§ Work request:
In the entries that follow, find each line with the word "Hopen" and copy it.

***** Raw data *****

(** Once a tracked order's notification carried a basket id, that basket
    names the order: a later notification that has only the basket (no tag)
    resolves to the same client order, as long as the order is open. *)
Theorem bound_basket_resolves h (f g : pydict) (b cid : string) (order : Order) (c' : C) :
  resolve_client_order_id f (h_cache h) = Some cid ->
  cache_order (h_cache h) cid = Some order -> o_is_closed order = false ->
  field_text f "basket_id" = Some b -> field_text g "basket_id" = Some b ->
  is_none (dget f "ts_event") = true \/ (exists t, py_int (dget f "ts_event") = Ok t) ->
  cache_add_venue_order_id cid b (h_cache h) = Ok c' ->
  resolve_client_order_id g (h_cache (handle_order_notification env f h).2) = Some cid.
Proof.
  intros Hres Hord Hopen Hf Hg Hts Hadd.
  cut (h_cache (handle_order_notification env f h).2 = c').
  { intros ->. unfold resolve_client_order_id. rewrite Hg. simpl.
    rewrite (add_venue_client _ _ _ _ Hadd), (add_venue_order _ _ _ _ _ Hadd), Hord.
    by rewrite Hopen. }
  unfold handle_order_notification. unfold mbind at 1, M_bind at 1.
  set (seeded := match field_text f "account_id" with
                 | Some a => seed_account_if_needed env (Some a) | None => mret tt end).
  assert (Hs : exists h1, seeded h = (Ok tt, h1) /\ h_cache h1 = h_cache h).
  { subst seeded. destruct (field_text f "account_id") as [a|]; [|by exists h].
    eexists. split; [apply seed_returns|]. apply seed_same_cache. }
  destruct Hs as (h1 & -> & E1). change ((get ≫= ?k) h1) with (k h1 h1). cbv beta.
  rewrite E1, Hres, Hord. unfold mbind at 1, M_bind at 1.
  assert (Ht : exists t h2, event_time env f h1 = (Ok t, h2) /\ h_cache h2 = h_cache h).
  { unfold event_time. destruct (is_none _); [by eexists _, _|].
    destruct Hts as [|[t ->]]; [done|]. by exists t, h1. }
  destruct Ht as (t & h2 & -> & E2). rewrite Hf. unfold mbind at 1, M_bind at 1.
  assert (Hb : bind_venue_id cid b h2 = (Ok tt, set_cache c' h2)).
  { unfold bind_venue_id. run_monad. by rewrite E2, Hadd. }
  rewrite Hb. change ((get ≫= ?k) (set_cache c' h2)) with (k (set_cache c' h2) (set_cache c' h2)).
  cbv beta zeta. unfold mbind, M_bind, lift.
  destruct (notification_action f order) as [[a|]|]; try done.
  by rewrite (perform_same_cache _ _ _ _ _ _ _).
Qed.

End Binding.

Lemma bound_basket_resolves_witness :
  let h := Sample.host [Sample.order ACCEPTED false] Live in
  let f := Sample.fill_fields "F1" Sample.px in
  let g := dict_of [("basket_id", VStr "B1")] in
  resolve_client_order_id g (h_cache h) = None /\
  resolve_client_order_id g (h_cache (handle_order_notification Sample.env f h).2) = Some "O-1".
Proof.
  intros h f g. split; [vm_compute; reflexivity|].
  eapply (bound_basket_resolves Sample.env h f g "B1" "O-1" (Sample.order ACCEPTED false));
    try (vm_compute; reflexivity).
  right. eexists. vm_compute. reflexivity.
Defined.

*****

§ Reply:
  intros Hres Hord Hopen Hf Hg Hts Hadd.
    by rewrite Hopen. }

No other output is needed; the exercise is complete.